Exercise details »
Would you restate the entries below word for word, starting at the first line and ending with the one that has "(octets_size (ses_writebuf (c_ses"?

Provided entries »
───

(** An end that has given everything to the kernel. *)
Definition nothing_to_send (c : conn) : bool :=
  (octets_size (ses_writebuf (c_ses c)) =? ses_write_offset (c_ses c)) && (os_size (ses_writeos (c_ses c)) =? 0).

(** The bytes that have left one end and are not in the other's stream. *)
Definition in_flight {B} (e : endpoint B) : Z := octets_size (ses_readbuf (c_ses (ep_conn e))) + len (ep_wire e).

Lemma nothing_sends c out : nothing_to_send c = true -> c_sent c = [] -> sends c out -> out = [].
Proof.
  unfold nothing_to_send. rewrite andb_true_iff, !Z.eqb_eq. intros [H1 H2] Hs (buf & q & [[Hb Hq Ho] _] & _ & <-).
  rewrite (size_repr _ _ Hb) in H1. rewrite (os_size_repr _ _ Hq) in H2. rewrite Hs, <- H1. unfold pending, len in *.
  rewrite Nat2Z.id, drop_all. destruct q; [done|simpl in H2; lia].
Qed.

(** ** A stream that is full

    A session whose stream has no more than a mebibyte of room never gives any
    of it back: once it is full, nothing that arrives is taken up again. *)
Lemma full_stream_stuck {B} `{ProtocolBodyOk B} (reg : stubs B) now s inb buf :
  stubs_ok reg -> ses_in s inb buf -> o_cap (os_data (ses_reados s)) <= SHRINK ->
  len inb = o_cap (os_data (ses_reados s)) ->
  exists s' ps inb', session_on_recv reg now s = (s', Ok ps) /\ ses_in s' inb' buf /\
    o_cap (os_data (ses_reados s')) = o_cap (os_data (ses_reados s)) /\ len inb' = len inb.
Proof.
  intros Hreg Hin Hcap Hfull.
  destruct (on_recv_unfold reg now s inb buf Hin)
    as (s1 & inb1 & buf1 & Hin1 & Hp1 & _ & Hu1 & _ & _ & (Hc1 & _ & Hl1) & _ & ->).
  pose proof Hin as [[_ Hp] _]. pose proof Hin1 as [Ho1 _]. pose proof Ho1 as [_ Hp'].
  assert (Hlb : len buf1 = len buf) by (pose proof (len_nonneg buf); lia).
  assert (Hli : length inb1 = length inb).
  { apply (f_equal length) in Hu1. unfold unread in Hu1. rewrite Hp1 in Hu1, Hp'.
    rewrite !length_app, !length_drop in Hu1. unfold len in *. lia. }
  assert (buf1 = buf) as ->.
  { unfold unread in Hu1. rewrite Hp1 in Hu1. apply app_inj_1 in Hu1 as [_ ?]; [done|]. rewrite !length_drop. lia. }
  destruct (recv_protocols_sound reg (S (Z.to_nat (os_size (ses_reados s1)))) s1 inb1 buf Hreg Hin1)
    as (s2 & ps & E2 & [Ho2 Hb2] & _ & _ & _ & Hd2).
  { rewrite (os_size_repr _ _ Ho1). lia. }
  rewrite (M_bind_ok _ _ _ _ _ E2).
  destruct (try_shrink_ok (ses_reados s2) inb1 Ho2) as (os & inb2 & E3 & Ho3 & _).
  assert (os = ses_reados s2) as ->.
  { revert E3. unfold try_shrink. fold SHRINK. pose proof Ho2 as [_ Hp2]. unfold len in *.
    destruct (Z.gtb_spec (os_pos (ses_reados s2)) SHRINK); [lia|by intros [= <-]]. }
  exists (ses_with_read (ses_reados s2) (ses_readbuf s2) s2), ps, inb1.
  split; [rewrite (M_bind_ok _ _ s2 (ses_with_read (ses_reados s2) (ses_readbuf s2) s2) tt); [done|]; unfold on_reados; by rewrite E3|].
  split; [by split|]. cbn [ses_reados ses_with_read]. split; [|unfold len; by rewrite Hli].
  rewrite <- Hc1. by rewrite Hd2.
Qed.

(** ** A header that arrives in two pieces *)

Section HeaderCut.
Context {B : Type} `{!ProtocolBody B, !Equiv B, !ProtocolBodyOk B} (reg : stubs B).

Definition header (b : B) : list byte := varint (get_type b) ++ varint (len (body_bytes b)).

Lemma take_header k (b : B) : (0 < k < length (header b))%nat ->
  (exists k', (k' < length (varint (get_type b)))%nat /\ take k (header b) = take k' (varint (get_type b))) \/
  (exists k', (k' < length (varint (len (body_bytes b))))%nat /\
     take k (header b) = varint (get_type b) ++ take k' (varint (len (body_bytes b)))).
Proof.
  unfold header. rewrite length_app. intros Hk. destruct (decide (k < length (varint (get_type b)))%nat).
  - left. exists k. split; [done|]. by rewrite take_app_le by lia.
  - right. exists (k - length (varint (get_type b)))%nat. split; [lia|]. by rewrite take_app_ge by lia.
Qed.

(** [on_recv] closes the session. *)
Lemma on_recv_header_cut now s inb k b :
  good_body reg b -> ses_in s inb (take k (header b)) -> os_pos (ses_reados s) = len inb ->
  (0 < k < length (header b))%nat -> 1 <= o_cap (os_data (ses_reados s)) - len inb ->
  exists s', session_on_recv reg now s = (s', Ok []) /\ session_is_close s' = true.
Proof.
  intros Hg Hin Hp Hk Hroom. destruct (good_frame reg b Hg) as (Hid & Hn & _ & _).
  set (d := take k (header b)) in *.
  assert (Hld : len d = Z.of_nat k) by (unfold d, len; rewrite length_take; lia).
  destruct (on_recv_unfold reg now s inb d Hin)
    as (s1 & inb1 & buf1 & [Ho1 Hb1] & Hp1 & _ & Hu1 & _ & _ & (Hc1 & _ & Hl1) & _ & ->).
  assert (Hpos : os_pos (ses_reados s) = len inb) by done.
  unfold unread in Hu1. rewrite Hp1, Hpos in Hu1. unfold len at 2 in Hu1. rewrite Nat2Z.id, drop_all in Hu1.
  set (j := (k - length buf1)%nat).
  assert (Hd1 : drop (Z.to_nat (len inb)) inb1 = take j (header b)).
  { assert (Hlen : (length buf1 < k)%nat) by (unfold len in *; lia).
    assert (E : drop (Z.to_nat (len inb)) inb1 = take j d).
    { rewrite <- (app_nil_l d), <- Hu1. symmetry. apply take_app_length'.
      apply (f_equal length) in Hu1. rewrite !length_app in Hu1. simpl in Hu1. unfold len in Hld. unfold j. lia. }
    rewrite E. unfold d. rewrite take_take. f_equal. unfold j. lia. }
  assert (Hj : (0 < j < length (header b))%nat) by (unfold j; unfold len in *; lia).
  assert (Hpl : 0 <= len inb <= len inb1) by (destruct Ho1 as [_ Hx]; rewrite Hp1, Hpos in Hx; pose proof (len_nonneg inb); lia).
  pose proof (take_drop (Z.to_nat (len inb)) inb1) as Hsplit. rewrite Hd1 in Hsplit.
  set (pre := take (Z.to_nat (len inb)) inb1) in *.
  assert (Hpre : os_pos (ses_reados s1) = len pre) by (rewrite Hp1, Hpos; unfold pre, len in *; rewrite length_take; lia).
  rewrite <- Hsplit in Ho1.
  assert (Hdec : decode reg (ses_reados s1) s1 = (mk_os (os_data (ses_reados s1)) (len pre) (len pre),
    session_set_close SESSION_CLOSE_REASON_EXCEPTION s1, Ok None)).
  { apply (decode_header_cut reg _ s1 pre (take j (header b)) Ho1 Hpre).
    - unfold len. rewrite length_take. lia.
    - destruct (take_header j b Hj) as [(k' & Hk' & ->)|(k' & Hk' & ->)]; [left; eauto|right; eauto 10]. }
  set (s2 := ses_with_read (mk_os (os_data (ses_reados s1)) (len pre) (len pre)) (ses_readbuf s1)
    (session_set_close SESSION_CLOSE_REASON_EXCEPTION s1)).
  assert (E2 : recv_protocols reg (S (Z.to_nat (os_size (ses_reados s1)))) s1 = (s2, Ok [])).
  { cbn [recv_protocols]. rewrite M_get, Hdec. done. }
  rewrite (M_bind_ok _ _ _ _ _ E2).
  assert (Ho2 : os_repr (ses_reados s2) (pre ++ take j (header b))).
  { destruct Ho1 as [? Hx]. split; [done|]. rewrite Hpre in Hx. exact Hx. }
  destruct (try_shrink_ok (ses_reados s2) _ Ho2) as (os & inb2 & E3 & _ & _).
  exists (ses_with_read os (ses_readbuf s2) s2). split; [|done].
  rewrite (M_bind_ok _ _ s2 (ses_with_read os (ses_readbuf s2) s2) tt); [done|]. unfold on_reados. by rewrite E3.
Qed.

(** The first bytes the kernel gives. *)
Lemma recv_answers_one room wire n : 0 < room -> (0 < n)%nat -> wire <> [] ->
  exists k, (0 < k <= n)%nat /\ recv_answers room wire [KRecv n] = ([RecvData (take k wire)], drop k wire) /\
    len (take k wire) <= room.
Proof.
  intros Hr Hn Hw. set (k := Z.to_nat (Z.min (Z.of_nat n) room)). exists (length (take k wire)).
  assert (Hk : take (length (take k wire)) wire = take k wire).
  { rewrite length_take, <- take_take. by rewrite (take_ge wire (length wire)). }
  assert (Hl : (0 < length (take k wire) <= k)%nat) by (rewrite length_take; destruct wire; [done|simpl; unfold k; lia]).
  rewrite Hk. split; [unfold k in *; lia|]. cbn [recv_answers]. destruct (Z.eqb_spec room 0); [lia|]. fold k.
  destruct (take k wire) as [|x d] eqn:E; [simpl in Hl; lia|]. split; [done|]. unfold len, k in *. lia.
Qed.

(** The event closes. *)
Lemma event_header_cut C R now n sd c inb b ms wire more :
  Forall (good_body reg) (b :: ms) -> recvs C R c inb [] (b :: ms) -> os_pos (ses_reados (c_ses c)) = len inb ->
  wire ++ more = (b :: ms) ≫= body_frame -> wire <> [] -> (0 < n < length (header b))%nat ->
  1 <= R -> SHRINK < C -> ev_base (c_ev c) = true -> session_is_writeos_empty (c_ses c) = true ->
  exists c', io_handle_event reg EVENT_RECV now (recv_answers (recv_room reg now c) wire [KRecv n]).1 sd c
    = (c', Ok []) /\ ev_is_close (c_ev c') = true.
Proof.
  intros Hms Hrc Hp Hm Hw Hn HR HC Hbase Hempty. apply Forall_cons in Hms as [Hg _].
  destruct (recvs_room _ _ _ _ _ _ Hrc) as (_ & Hfree & _). change (len (@nil byte)) with 0 in Hfree.
  assert (Hroom : recv_room reg now c = R).
  { unfold recv_room. cbv zeta. rewrite Hfree. destruct (Z.eqb_spec (R - 0) 0); lia. }
  rewrite Hroom. destruct (recv_answers_one R wire n) as (k & Hk & -> & Hkr); [lia|lia|done|].
  destruct (good_frame reg b Hg) as (_ & _ & _ & Hf).
  assert (Hd : take k wire = take (length (take k wire)) (header b) /\ (0 < length (take k wire) <= n)%nat).
  { split; [|rewrite length_take; destruct wire; [done|simpl; lia]].
    assert (E : take (length (take k wire)) (wire ++ more) = take k wire).
    { rewrite <- (take_drop k wire) at 2. rewrite <- app_assoc. by rewrite take_app_length. }
    rewrite <- E at 1. rewrite Hm, bind_cons, Hf, app_assoc, <- !app_assoc, (app_assoc (varint _)).
    fold (header b). apply take_app_le. rewrite length_take. lia. }
  destruct Hd as [Hd Hkl]. set (k' := length (take k wire)) in *.
  destruct Hrc as [[Ho Hb] _ Hpos Hcap _].
  destruct (recv_store_ok _ _ (take k wire) Hb) as (o & Es & Hor & _); [lia|]. simpl in Hor.
  set (s1 := ses_with_read (ses_reados (c_ses c)) o (c_ses c)).
  set (c1 := mk_conn s1 (c_ev c) (c_changed c) (c_sent c)).
  destruct (on_recv_header_cut now s1 inb k' b) as (s2 & E2 & Hcl); [done| |done|lia|change (ses_reados s1) with (ses_reados (c_ses c)); lia|].
  { split; [done|]. by rewrite <- Hd. }
  set (c2 := mk_conn s2 (c_ev c) (c_changed c) (c_sent c)).
  assert (Er : exists t, handle_read reg now [RecvData (take k wire)] c = (c2, Ok (t, []))).
  { unfold handle_read. rewrite M_get. destruct (Z.eqb_spec (octets_free_space (ses_readbuf (c_ses c))) 0) as [Hz|Hz]; [lia|].
    rewrite (M_bind_ok _ _ c c []) by done.
    assert (Ea : exists t, recv_all [RecvData (take k wire)] 0 c = (c1, Ok t)).
    { cbn [recv_all]. rewrite M_get. cbv zeta. rewrite (proj2 (Z.eqb_neq _ _) Hz). unfold lift. unfold mbind at 1, M_bind at 1.
      rewrite Es. rewrite (M_bind_ok _ _ c c1 tt) by done. rewrite M_get. cbv zeta. destruct (_ =? 0); by eexists. }
    destruct Ea as [t Ea]. rewrite (M_bind_ok _ _ _ _ _ Ea). exists t.
    rewrite (M_bind_ok _ _ c1 c2 []); [done|]. unfold on_ses. cbn [c_ses c1]. by rewrite E2. }
  destruct Er as [t Er]. unfold io_handle_event. change (has EVENT_RECV EVENT_RECV) with true.
  change (has EVENT_RECV EVENT_SEND) with false. cbv iota. cbn [fst].
  rewrite (M_bind_ok _ _ c c2 []) by (by rewrite (M_bind_ok _ _ _ _ _ Er)).
  rewrite (M_bind_ok _ _ c2 c2 tt) by done.
  assert (Hwe : session_is_writeos_empty s2 = true).
  { pose proof (session_on_recv_out reg now s1) as Hso. rewrite E2 in Hso. unfold ses_out_side in Hso. cbn [fst] in Hso.
    injection Hso as H1 _ H3. unfold session_is_writeos_empty in *. by rewrite H1, H3. }
  exists (mk_conn s2 (ev_set_status EVENT_STATUS_DEL (c_ev c)) true (c_sent c)). split; [|done].
  rewrite (M_bind_ok _ _ c2 (mk_conn s2 (ev_set_status EVENT_STATUS_DEL (c_ev c)) true (c_sent c)) tt); [done|].
  unfold handle_close. rewrite M_get. cbn [c_ses c2]. rewrite Hcl, Hwe. cbn [negb].
  unfold conn_del_event, modify. cbn [c_ev c2]. by rewrite Hbase.
Qed.
End HeaderCut.
(* ===== verification/Dumps.v ===== *)
(** The texts of messages for the log (io/protocol.cpp, io/rpcdata.cpp,
    io/rpc.cpp: [dump] and [operator<<]), and the call with handlers of its own
    (io/rpc.h, [rpc_callback]). *)

From S2P Require Import Prelude Octets Marshal Session Protocol Rpc Text Format.

(** A class that overrides [dump]; the text is what it is to add to a stream
    that has the room. *)
Class Dump (A : Type) := dump : A -> OSS unit.
Class DumpOk (A : Type) `{!Dump A} := {
  dump_text : A -> list byte;
  dump_appends o bs a : octets_repr o bs -> len bs + len (dump_text a) < MAX_OCTETS ->
    exists o', dump a o = (o', Ok tt) /\ octets_repr o' (bs ++ dump_text a);
}.

(** [rpcdata::dump], for the classes that do not override it. *)
Definition rpcdata_dump {A} (data : A) : OSS unit := mret tt.

(** [operator<<] of [rpcdata] and of [protocol]. *)
Definition put_dump {A} `{!Dump A} (data : A) : OSS unit := dump data.

(** *** Messages *)

Definition protocol_dump {B} `{!ProtocolBody B} (p : protocol B) : OSS unit :=
  oss_put_all
    [PrCstr (str "type: "); PrInt (prot_type p); PrCstr [x0a];
     PrCstr (str "maxsize: "); PrInt (maxsize (prot_body p)); PrCstr [x0a];
     PrCstr (str "sid: "); PrInt (prot_sid p); PrCstr [x0a];
     PrCstr (str "priority: "); PrInt (prot_priority p); PrCstr [x0a]].
#[export] Instance protocol_is_dump {B} `{!ProtocolBody B} : Dump (protocol B) := protocol_dump.

(** *** Calls *)

Definition dump_pointer {A} `{!Dump A} (data : option A) : OSS unit :=
  match data with Some a => dump a | None => oss_put (PrCstr (str "nullptr")) end.

Section Calls.
Context {A R : Type} `{!Dump A, !Dump R}.

(** [type] is what the class says. *)
Definition rpc_dump (type : Z) (o : rpc A R) : OSS unit :=
  oss_put_all
    [PrCstr (str "rpc "); PrInt type; PrCstr (str " traceid="); PrInt (rp_traceid o);
     PrCstr (str " is_server="); PrBool (rp_is_server o)];;
  oss_put (PrCstr (str " result="));;
  dump_pointer (rp_result o);;
  oss_put (PrCstr (str " argument="));;
  dump_pointer (rp_argument o).

(** [rpc::timeout]: the text of the argument in the stream that the thread
    keeps. *)
Definition rpc_timeout (argument : option A) : OSS (list byte) :=
  oss_clear;;
  match argument with Some a => dump a | None => fail (UB "null rpcdata") end;;
  oss_c_str.

(** [rpc_callback]: what is done with an answer and with a timeout, given what
    the class does with a timeout. *)
Record rpc_callback (S : Type) := mk_rpc_callback {
  rcb_client_hdl : option (option A -> option R -> M S unit);
  rcb_timeout_hdl : option (option A -> M S unit);
}.
Arguments rcb_client_hdl {S}.
Arguments rcb_timeout_hdl {S}.

Definition rcb_client {S} (cb : rpc_callback S) (argument : option A) (result : option R) : M S unit :=
  match rcb_client_hdl cb with Some client_hdl => client_hdl argument result | None => mret tt end.
Definition rcb_timeout {S} (timeout : option A -> M S unit) (cb : rpc_callback S) (argument : option A) : M S unit :=
  match rcb_timeout_hdl cb with Some timeout_hdl => timeout_hdl argument | None => timeout argument end.

(** [rpc_callback::call]: a new object in the place of a copy of the stub. *)
Definition rpc_callback_call (get_timeout : rpc A R -> Z) (argument : A) : M (rpc_env A R) Z :=
  p ← rpc_new (mk_rpc 0 0 false (Some argument) None 0 0); set_request get_timeout p false;; mret p.
End Calls.

(** ** What is proved of them *)

Lemma oss_put_all_repr o bs vs t :
  octets_repr o bs -> stream_texts vs = Ok t -> len bs + len t < MAX_OCTETS ->
  exists o', oss_put_all vs o = (o', Ok tt) /\ octets_repr o' (bs ++ t).
Proof. intros Hr Ht Hm. destruct (stream_collects o bs vs t Hr Ht Hm) as (o' & H & Hr' & _). by exists o'. Qed.

(** Every member of the base class is in the text of a message. *)
#[export, program] Instance protocol_dump_ok {B} `{!ProtocolBody B} : DumpOk (protocol B) := {|
  dump_text p := str "type: " ++ to_string (prot_type p) ++ [x0a] ++
    str "maxsize: " ++ to_string (maxsize (prot_body p)) ++ [x0a] ++
    str "sid: " ++ to_string (prot_sid p) ++ [x0a] ++
    str "priority: " ++ to_string (prot_priority p) ++ [x0a]
|}.
Next Obligation.
  intros B HB o bs p Hr Hm. eapply oss_put_all_repr; [done| |exact Hm]. reflexivity.
Qed.

(** Two streams of values, one after the other. *)
Definition appends (c : OSS unit) (t : list byte) : Prop :=
  forall o bs, octets_repr o bs -> len bs + len t < MAX_OCTETS -> exists o', c o = (o', Ok tt) /\ octets_repr o' (bs ++ t).

Lemma appends_bind c k t1 t2 : appends c t1 -> appends k t2 -> appends (c;; k) (t1 ++ t2).
Proof.
  intros Hc Hk o bs Hr Hm. rewrite len_app in Hm. pose proof (len_nonneg t2).
  destruct (Hc o bs Hr ltac:(lia)) as (o1 & E1 & Hr1). rewrite (M_bind_ok _ _ _ _ _ E1), app_assoc.
  apply (Hk o1 _ Hr1). rewrite len_app. lia.
Qed.
Lemma appends_values vs t : stream_texts vs = Ok t -> appends (oss_put_all vs) t.
Proof. intros Ht o bs Hr Hm. by apply oss_put_all_repr. Qed.
Lemma appends_value v t : stream_text v = Ok t -> appends (oss_put v) t.
Proof. intros Ht o bs Hr Hm. apply oss_put_repr; [done..|lia]. Qed.

Section CallsLaws.
Context {A R : Type} `{!Dump A, !Dump R, !DumpOk A, !DumpOk R}.

Definition pointer_text {X} `{!Dump X, !DumpOk X} (x : option X) : list byte :=
  match x with Some a => dump_text a | None => str "nullptr" end.
Lemma dump_pointer_appends {X} `{!Dump X, !DumpOk X} (x : option X) : appends (dump_pointer x) (pointer_text x).
Proof. destruct x as [a|]; [exact (fun o bs => dump_appends o bs a)|by apply appends_value]. Qed.

Lemma rpc_dump_appends type (o : rpc A R) : appends (rpc_dump type o)
  ((str "rpc " ++ to_string type ++ str " traceid=" ++ to_string (rp_traceid o) ++
    str " is_server=" ++ (if rp_is_server o then str "true" else str "false")) ++
   str " result=" ++ pointer_text (rp_result o) ++ str " argument=" ++ pointer_text (rp_argument o)).
Proof.
  unfold rpc_dump. apply appends_bind.
  { apply appends_values. cbn [stream_texts stream_text value_to_string mbind outcome_bind].
    by rewrite (app_nil_r (if rp_is_server o then _ else _)). }
  do 3 (apply appends_bind; [first [by apply appends_value|apply dump_pointer_appends]|]).
  apply dump_pointer_appends.
Qed.

(** What the stream of the thread held before is gone, and the text ends at the
    first null character of the argument's. *)
Lemma rpc_timeout_text o bs (a : A) : octets_repr o bs -> len (dump_text a) < MAX_OCTETS ->
  (rpc_timeout (Some a) o).2 = Ok (c_string (dump_text a)).
Proof.
  intros Hr Hm. unfold rpc_timeout, oss_clear. rewrite M_modify.
  destruct (dump_appends (octets_clear o) [] a) as (o' & E & Hr'); [by eapply clear_repr|done|].
  rewrite (M_bind_ok _ _ _ _ _ E). by apply oss_c_str_repr.
Qed.

(** A call with handlers is pending as one made from a stub is. *)
Lemma rpc_callback_call_pending get_timeout argument (stub : rpc A R) :
  rp_traceid stub = 0 -> rp_proxy_traceid stub = 0 -> rp_is_server stub = false -> rp_sid stub = 0 -> rp_manager stub = 0 ->
  forall e, rpc_call get_timeout (Some stub) argument e = (p ← rpc_callback_call get_timeout argument; mret (Some p)) e.
Proof.
  destruct stub as [t pt srv a r sid m]. cbn [rp_traceid rp_proxy_traceid rp_is_server rp_sid rp_manager].
  intros -> -> -> -> -> e. unfold rpc_call, rpc_callback_call. unfold mbind, M_bind at 1 3 4.
  destruct (rpc_new _ e) as [e1 [p| |]]; [|done..]. unfold M_bind.
  by destruct (set_request get_timeout p false e1) as [e2 [[]| |]].
Qed.
End CallsLaws.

───

Reply »
(** An end that has given everything to the kernel. *)
Definition nothing_to_send (c : conn) : bool :=
  (octets_size (ses_writebuf (c_ses c)) =? ses_write_offset (c_ses c)) && (os_size (ses_writeos (c_ses c)) =? 0).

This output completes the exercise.